Friday, June 26, 2015

The Doom of Mars

The Doom of Mars
Bobby Derie

The spear was heavy in his hand as he stood before the entrance to their hall. Carved from the living stone by tides, shaped further by an influence that was half of art and half of nature, Mars paused, briefly, before descending into their quiet twilight catacomb. As would any soldier on the eve of battle, curious of his fate.

Still pools lay here and there, illuminated by small dancing lights that fluttered on unseen breezes, and the paths between them were marked by skulls and bones. The god gave these a professional appraisal. Many had died of violence, their moldering remains a testament to the blow of sword and spear, arrow and sling-stone, knife and cestus; some immediately fatal, others showed signs of knitting and disease. Many showed signs of starvation: victims of siege and famine, and Mars knew these too, for where they not mere weapons in war's arsenal?

Mars' gaze fell briefly on one of the pools, and he saw reflected there a young farmer, bronzed by the sun, waging war on the standing grain. How long the god watched the reaping, he could not tell. Yet as one, farmer and god seemed to be aware of the cloud on the horizon... and then the moment was gone, and blind fish swam beneath the surface of the vision. Ares tightened his grip on his spear and turned once more to the path, this time looking neither left nor right at the detritus of wars and ages past.

He found them sat upon a triple throne, each about their task. On bended knee the god tipped his spear so that the point almost touched the ground, and with his left hand removed the heavy helmet, and held it under his arm.

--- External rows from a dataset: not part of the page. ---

Fixpoint stats_add (g v : float64) (st : group_stats) : group_stats :=
  match st with
  | [] => [(g, ((f0 + v)%f64, 1))]
  | (k, (sum, count)) :: st' =>
      if feq k g then (k, ((sum + v)%f64, count + 1)) :: st'
      else (k, (sum, count)) :: stats_add g v st'
  end.

Definition csNeutralize (values : list float64) (group : option (list float64)) : list float64 :=
  let n := length values in
  if Nat.eqb n 0 then []
  else match group with
  | None => globalDemean values
  | Some group =>
      if negb (Nat.eqb (length group) n) then globalDemean values
      else
        let stats := fold_left (fun st p => if is_nan p.1 then st else stats_add p.2 p.1 st)
                       (zip values group) [] in
        map (fun p : float64 * float64 =>
               if is_nan p.1 then fNaN
               else match stats_lookup p.2 stats with
                    | None => fNaN
                    | Some (sum, count) =>
                        if count =? 0 then fNaN else (p.1 - sum / f64_of_Z count)%f64
                    end) (zip values group)
  end.
End CrossSection.

(** ** The evaluator *)

Record DataProvider := MkProvider {
  GetField : string -> string -> Z -> option (list float64);
  GetSymbols : list string
}.

Inductive eval_error :=
| EvField (field symbol : string)
| EvLengthMismatch (symbol : string) (left right : nat)
| EvUnknownOperator (name : string)
| EvArity (name : string) (want got : nat)
| EvRecursive (name : string) (e : ind_error)
| EvUnknownTimeSeries (name : string)
| EvUnknownCrossSectional (name : string)
| EvPanic.

Abbreviation series_map := (gmap string (list float64)).

(** A Go map lookup: the nil slice for a missing key. *)
Definition series_of (m : series_map) (symbol : string) : list float64 := default [] (m !! symbol).

Definition bool_f (b : bool) : float64 := if b then f1 else f0.
(** The length of a kernel's result: nothing, or that of its data. *)
Definition kernel_length (r d : list float64) : Prop := length r = 0%nat \/ length r = length d.

Lemma kernel2_local name k d d' v (i : nat) :
  is_window_kernel k || is_period_kernel k = true ->
  let w := scalar_int [v] in
  same_on (Z.of_nat i - kernel_reach k w) (Z.of_nat i) d d' ->
  exists r r', run_kernel name k [d; [v]] = Ok r /\ run_kernel name k [d'; [v]] = Ok r'
    /\ length r = length r' /\ kernel_length r d /\ r !! i = r' !! i.
Proof.
  intros Hk w Hs. pose proof (proj1 Hs) as Hlen.
  assert (Hwin : 0 < w -> w - 1 <= Z.of_nat i -> is_window_kernel k = true ->
            window_vals d (Z.of_nat i) w = window_vals d' (Z.of_nat i) w).
  { intros. apply (same_on_window _ _ _ _ _ Hs); [|lia].
    unfold kernel_reach. destruct k; try done; simpl; case_if; lia. }
  assert (Hat : 0 < w -> w <= Z.of_nat i -> is_period_kernel k = true ->
            at_ d (Z.of_nat i - w) = at_ d' (Z.of_nat i - w)).
  { intros ?? Hp. apply (same_on_at _ _ _ _ _ Hs); [lia|].
    unfold kernel_reach. rewrite Hp. case_if; lia. }
  assert (Hcur : at_ d (Z.of_nat i) = at_ d' (Z.of_nat i)).
  { apply (same_on_at _ _ _ _ _ Hs); [lia|]. unfold kernel_reach. repeat case_if; lia. }
  destruct k; try discriminate Hk; cbn [run_kernel]; fold w; do 2 eexists;
    (split; [reflexivity|split; [reflexivity|split; [|split]]]);
    try (unfold tsMean, tsStd, tsSum, tsMax, tsMin, tsDelay, tsDelta, tsPctChange, tsRank;
         by rewrite ?length_rolling, ?length_lagged, ?Hlen);
    try (unfold kernel_length, tsMean, tsStd, tsSum, tsMax, tsMin, tsDelay, tsDelta,
           tsPctChange, tsRank;
         rewrite ?length_rolling, ?length_lagged; case_match; auto; fail).
  - apply rolling_local; [done|]. intros. by rewrite Hwin.
  - apply rolling_local; [done|]. intros.
    rewrite Hwin by done. rewrite (same_on_slice _ _ _ _ _ Hs); [done| |lia|lia].
    unfold kernel_reach; simpl; case_if; lia.
  - apply rolling_local; [done|]. intros. by rewrite Hwin.
  - apply rolling_local; [done|]. intros. by rewrite Hwin.
  - apply rolling_local; [done|]. intros. by rewrite Hwin.
  - apply lagged_local; [done|]. intros. by rewrite Hat.
  - apply lagged_local; [done|]. intros. by rewrite Hcur, Hat.
  - apply lagged_local; [done|]. intros. by rewrite Hcur, Hat.
  - apply rolling_local; [done|]. intros. by rewrite Hwin, Hcur.
Qed.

"Kind ladies, wise counselors, Parcae, who hear the name of every child, be they god or mortal, Nona, Decima, Morta, blessed ladies, I crave a boon."

At these words, neither Nona nor Decima looked up from their work, and the threads of their work continued, the spinning and measuring. Yet Morta looked up, and her knife too did not stop snipping, but she smiled at Mars.

"Son of Jupiter, son of Juno, whose bloody blade has been as the tip of my own; know you well that there are only two boons that any ever ask of us."

Mars' eyes met those of Morta, and not unkindly was the look she gave him. "Fair ladies, gentle women, who end the final pains of soldiers and bring the final peace to broken spirits, I wish to know how and when I shall die."

The Parcae clucked, and perhaps Nona tittered a little, by Morta, he blade flashing through strand after strand, smiled still.

"Old soldier, brother of Enyo, I will tell you what you already know: your time shall come when the last of Rome's legions shall fall, to the final blade on the final battlefield. For though altars may go dry and be stained anew, though your name may be called in strange tongues and the flame of your belief kindled in barbarian hearts, your army is Rome, your heart is Rome, and when Rome's wars are done, so shall the length of your life be run."

Mars offered no kind words nor curses. Yet he smiled, as he placed the helmet on his head, and raised his spear in solemn salute at the triple throne.